**RECORD SET**
(* ===== verification/Task.v ===== *)
(** Tasks and processes (os/src/task and the process and signal calls of
    os/src/syscall).  A task control block is an object named by a number; it exists
    as long as something owns it: the task manager, a process's table of children,
    the future that runs it, or, for the first process, the kernel itself.  A weak
    reference is the number alone.  What the threads of a process share is one cell
    per process; the lock of its thread group is modelled, because some calls take
    it again while they hold it.  The loading of a program, the copy of an address
    space and the frame of a signal handler are parameters. *)

From S2P Require Import Prelude HalConst Errno Addr FdTable UserMem Signal Time Futex.

#[local] Open Scope Z_scope.

Definition INITPROC_PID : Z := 1.

(** ** Thread identifiers *)

Record TidAllocator := mkTids { tids_current : Z; tids_recycled : list Z }.

Definition tids_new : TidAllocator := mkTids INITPROC_PID [].

(** [recycled] is a stack, its top first. *)
Definition tids_alloc (a : TidAllocator) : Z * TidAllocator :=
  match tids_recycled a with
  | t :: r => (t, mkTids (tids_current a) r)
  | [] => (tids_current a, mkTids (tids_current a + 1) [])
  end.

Definition tids_dealloc (a : TidAllocator) (pid : Z) : outcome TidAllocator :=
  assert! pid <? tids_current a in
  assert! negb (bool_decide (pid ∈ tids_recycled a)) in
  Ret (mkTids (tids_current a) (pid :: tids_recycled a)).

(** ** Tasks *)

Inductive TaskStatus := Ready | Running | Zombie | Stopped | Interruptable | UnInterruptable.

#[export] Instance TaskStatus_eq_dec : EqDecision TaskStatus.
Proof. solve_decision. Defined.

(** [t_proc], [t_fd] and [t_vm] name shared cells; [t_future] says that a future runs
    the task, [t_waker] that it has set its waker. *)
Record Task := mkTask {
  t_tid : Z; t_leader : option Z; t_is_leader : bool; t_waker : bool;
  t_clear_child_tid : option Z; t_time : TimeRecorder; t_robust : Z; t_exit_code : Z;
  t_status : TaskStatus; t_vm : Z; t_fd : Z; t_proc : Z; t_sig : SigManager; t_future : bool;
}.

(** The thread group, the parent, the children and the process group of a process. *)
Record Proc := mkProc {
  p_members : gmap Z Z; p_alive : Z; p_group_exiting : bool; p_group_exit_code : Z; p_tg_locked : bool;
  p_parent : option Z; p_children : gmap Z Z; p_pgid : Z;
}.

Definition proc_new (parent : option Z) (pgid : Z) : Proc := mkProc ∅ 0 false 0 false parent ∅ pgid.

Definition set_status (t : Task) (s : TaskStatus) : Task :=
  mkTask (t_tid t) (t_leader t) (t_is_leader t) (t_waker t) (t_clear_child_tid t) (t_time t) (t_robust t)
    (t_exit_code t) s (t_vm t) (t_fd t) (t_proc t) (t_sig t) (t_future t).
Definition set_exit_code (t : Task) (c : Z) : Task :=
  mkTask (t_tid t) (t_leader t) (t_is_leader t) (t_waker t) (t_clear_child_tid t) (t_time t) (t_robust t)
    c (t_status t) (t_vm t) (t_fd t) (t_proc t) (t_sig t) (t_future t).
Definition set_sig (t : Task) (m : SigManager) : Task :=
  mkTask (t_tid t) (t_leader t) (t_is_leader t) (t_waker t) (t_clear_child_tid t) (t_time t) (t_robust t)
    (t_exit_code t) (t_status t) (t_vm t) (t_fd t) (t_proc t) m (t_future t).
Definition set_release (t : Task) (cct : option Z) (robust : Z) : Task :=
  mkTask (t_tid t) (t_leader t) (t_is_leader t) (t_waker t) cct (t_time t) robust
    (t_exit_code t) (t_status t) (t_vm t) (t_fd t) (t_proc t) (t_sig t) (t_future t).
Definition set_future (t : Task) (waker future : bool) : Task :=
  mkTask (t_tid t) (t_leader t) (t_is_leader t) waker (t_clear_child_tid t) (t_time t) (t_robust t)
    (t_exit_code t) (t_status t) (t_vm t) (t_fd t) (t_proc t) (t_sig t) future.
Definition set_time (t : Task) (r : TimeRecorder) : Task :=
  mkTask (t_tid t) (t_leader t) (t_is_leader t) (t_waker t) (t_clear_child_tid t) r (t_robust t)
    (t_exit_code t) (t_status t) (t_vm t) (t_fd t) (t_proc t) (t_sig t) (t_future t).
Definition set_vm (t : Task) (vm : Z) : Task :=
  mkTask (t_tid t) (t_leader t) (t_is_leader t) (t_waker t) (t_clear_child_tid t) (t_time t) (t_robust t)
    (t_exit_code t) (t_status t) vm (t_fd t) (t_proc t) (t_sig t) (t_future t).

Definition set_tg (p : Proc) (members : gmap Z Z) (alive : Z) (exiting : bool) (code : Z) : Proc :=
  mkProc members alive exiting code (p_tg_locked p) (p_parent p) (p_children p) (p_pgid p).
Definition set_locked (p : Proc) (b : bool) : Proc :=
  mkProc (p_members p) (p_alive p) (p_group_exiting p) (p_group_exit_code p) b (p_parent p) (p_children p) (p_pgid p).
Definition set_parent (p : Proc) (o : option Z) : Proc :=
  mkProc (p_members p) (p_alive p) (p_group_exiting p) (p_group_exit_code p) (p_tg_locked p) o (p_children p) (p_pgid p).
Definition set_children (p : Proc) (c : gmap Z Z) : Proc :=
  mkProc (p_members p) (p_alive p) (p_group_exiting p) (p_group_exit_code p) (p_tg_locked p) (p_parent p) c (p_pgid p).
Definition set_pgid (p : Proc) (g : Z) : Proc :=
  mkProc (p_members p) (p_alive p) (p_group_exiting p) (p_group_exit_code p) (p_tg_locked p) (p_parent p) (p_children p) g.

(** ** The kernel *)

Section Kernel.
Context {M : Type}.

(** The objects, the shared cells, the task and process-group managers, the tid
    allocator, the next unused name, the first process, and the tasks whose wakers
    were invoked; then memory and the futexes. *)
Record Kernel := mkKernel {
  k_tasks : gmap Z Task; k_procs : gmap Z Proc; k_fds : gmap Z (FdTable Z);
  k_tm : gmap Z Z; k_groups : gmap Z (list Z); k_tids : TidAllocator;
  k_next : Z; k_init : Z; k_woken : list Z; k_mem : M; k_fm : FutexManager;
}.

Definition upd_tasks (k : Kernel) (m : gmap Z Task) : Kernel :=
  mkKernel m (k_procs k) (k_fds k) (k_tm k) (k_groups k) (k_tids k) (k_next k) (k_init k) (k_woken k) (k_mem k) (k_fm k).
Definition upd_procs (k : Kernel) (m : gmap Z Proc) : Kernel :=
  mkKernel (k_tasks k) m (k_fds k) (k_tm k) (k_groups k) (k_tids k) (k_next k) (k_init k) (k_woken k) (k_mem k) (k_fm k).
Definition upd_fds (k : Kernel) (m : gmap Z (FdTable Z)) : Kernel :=
  mkKernel (k_tasks k) (k_procs k) m (k_tm k) (k_groups k) (k_tids k) (k_next k) (k_init k) (k_woken k) (k_mem k) (k_fm k).
Definition upd_tm (k : Kernel) (m : gmap Z Z) : Kernel :=
  mkKernel (k_tasks k) (k_procs k) (k_fds k) m (k_groups k) (k_tids k) (k_next k) (k_init k) (k_woken k) (k_mem k) (k_fm k).
Definition upd_groups (k : Kernel) (m : gmap Z (list Z)) : Kernel :=
  mkKernel (k_tasks k) (k_procs k) (k_fds k) (k_tm k) m (k_tids k) (k_next k) (k_init k) (k_woken k) (k_mem k) (k_fm k).
Definition upd_tids (k : Kernel) (a : TidAllocator) : Kernel :=
  mkKernel (k_tasks k) (k_procs k) (k_fds k) (k_tm k) (k_groups k) a (k_next k) (k_init k) (k_woken k) (k_mem k) (k_fm k).
Definition upd_next (k : Kernel) : Kernel :=
  mkKernel (k_tasks k) (k_procs k) (k_fds k) (k_tm k) (k_groups k) (k_tids k) (k_next k + 1) (k_init k) (k_woken k) (k_mem k) (k_fm k).
Definition upd_woken (k : Kernel) (l : list Z) : Kernel :=
  mkKernel (k_tasks k) (k_procs k) (k_fds k) (k_tm k) (k_groups k) (k_tids k) (k_next k) (k_init k) l (k_mem k) (k_fm k).
Definition upd_mem (k : Kernel) (m : M) (fm : FutexManager) : Kernel :=
  mkKernel (k_tasks k) (k_procs k) (k_fds k) (k_tm k) (k_groups k) (k_tids k) (k_next k) (k_init k) (k_woken k) m fm.

(** The state monad over it. *)
Definition kern (A : Type) : Type := Kernel -> outcome (A * Kernel).

#[export] Instance kern_ret : MRet kern := fun _ x k => Ret (x, k).
#[export] Instance kern_bind : MBind kern := fun _ _ f m k => let! r := m k in f r.1 r.2.

Definition kget : kern Kernel := fun k => Ret (k, k).
Definition kput (f : Kernel -> Kernel) : kern unit := fun k => Ret (tt, f k).
Definition klift {A} (o : outcome A) : kern A := fun k => let! x := o in Ret (x, k).

Definition fresh : kern Z := fun k => Ret (k_next k, upd_next k).

Fixpoint kiter {A} (f : A -> kern unit) (l : list A) : kern unit :=
  match l with
  | [] => mret tt
  | x :: l => _ ← f x; kiter f l
  end.

(** An owned object, a cell. *)
Definition get_task (o : Z) : kern Task := fun k => let! t := unwrap (k_tasks k !! o) in Ret (t, k).
Definition mod_task (o : Z) (f : Task -> Task) : kern unit := kput (fun k => upd_tasks k (alter f o (k_tasks k))).
Definition get_proc (p : Z) : kern Proc := fun k => let! x := unwrap (k_procs k !! p) in Ret (x, k).
Definition mod_proc (p : Z) (f : Proc -> Proc) : kern unit := kput (fun k => upd_procs k (alter f p (k_procs k))).

(** [Weak::upgrade] *)
Definition upgrade (o : Z) (k : Kernel) : bool := bool_decide (is_Some (k_tasks k !! o)).

(** Whether something still owns the object. *)
Definition owned (k : Kernel) (o : Z) : bool :=
  (o =? k_init k)
  || existsb (fun e => snd e =? o) (map_to_list (k_tm k))
  || existsb (fun e => existsb (fun c => snd c =? o) (map_to_list (p_children (snd e)))) (map_to_list (k_procs k))
  || match k_tasks k !! o with Some t => t_future t | None => false end.

(** A reference to the object goes away: the last one drops it and its tid. *)
Definition release (o : Z) : kern unit := fun k =>
  match k_tasks k !! o with
  | Some t =>
      if owned k o then Ret (tt, k)
      else let! a := tids_dealloc (k_tids k) (t_tid t) in Ret (tt, upd_tids (upd_tasks k (delete o (k_tasks k))) a)
  | None => Ret (tt, k)
  end.

(** ** The managers *)

Definition tm_add_task (o : Z) : kern unit :=
  t ← get_task o; kput (fun k => upd_tm k (<[t_tid t := o]> (k_tm k))).

Definition tm_remove_task (tid : Z) : kern unit :=
  if tid =? INITPROC_PID then klift Panic else kput (fun k => upd_tm k (delete tid (k_tm k))).

Definition tm_get_task (tid : Z) : kern (option Z) := k ← kget; mret (k_tm k !! tid).

Definition pg_add_group (leader : Z) : kern unit :=
  t ← get_task leader;
  _ ← mod_proc (t_proc t) (fun p => set_pgid p (t_tid t));
  kput (fun k => upd_groups k (<[t_tid t := [leader]]> (k_groups k))).

Definition pg_add_task_to_group (pgid task : Z) : kern unit :=
  t ← get_task task;
  _ ← mod_proc (t_proc t) (fun p => set_pgid p pgid);
  k ← kget;
  g ← klift (unwrap (k_groups k !! pgid));
  kput (fun k => upd_groups k (<[pgid := g ++ [task]]> (k_groups k))).

Definition pg_get_group (pgid : Z) : kern (option (list Z)) := k ← kget; mret (k_groups k !! pgid).

(** [retain] keeps the members that are the task. *)
Definition pg_remove (task : Z) : kern unit :=
  t ← get_task task;
  p ← get_proc (t_proc t);
  k ← kget;
  g ← klift (unwrap (k_groups k !! p_pgid p));
  kput (fun k => upd_groups k (<[p_pgid p := filter (fun o => upgrade o k = true /\ o = task) g]> (k_groups k))).

(** ** Thread groups *)

(** [with_thread_group]: the lock is held for the whole of [m]; taking it again
    panics. *)
Definition with_tg {A} (p : Z) (m : kern A) : kern A :=
  x ← get_proc p;
  if p_tg_locked x then klift Panic
  else
    _ ← mod_proc p (fun x => set_locked x true);
    r ← m;
    _ ← mod_proc p (fun x => set_locked x false);
    mret r.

**WORK INSTRUCTION**
Find the lines above that contain "process" and report their number, without comment.

**TASK ANSWER**
8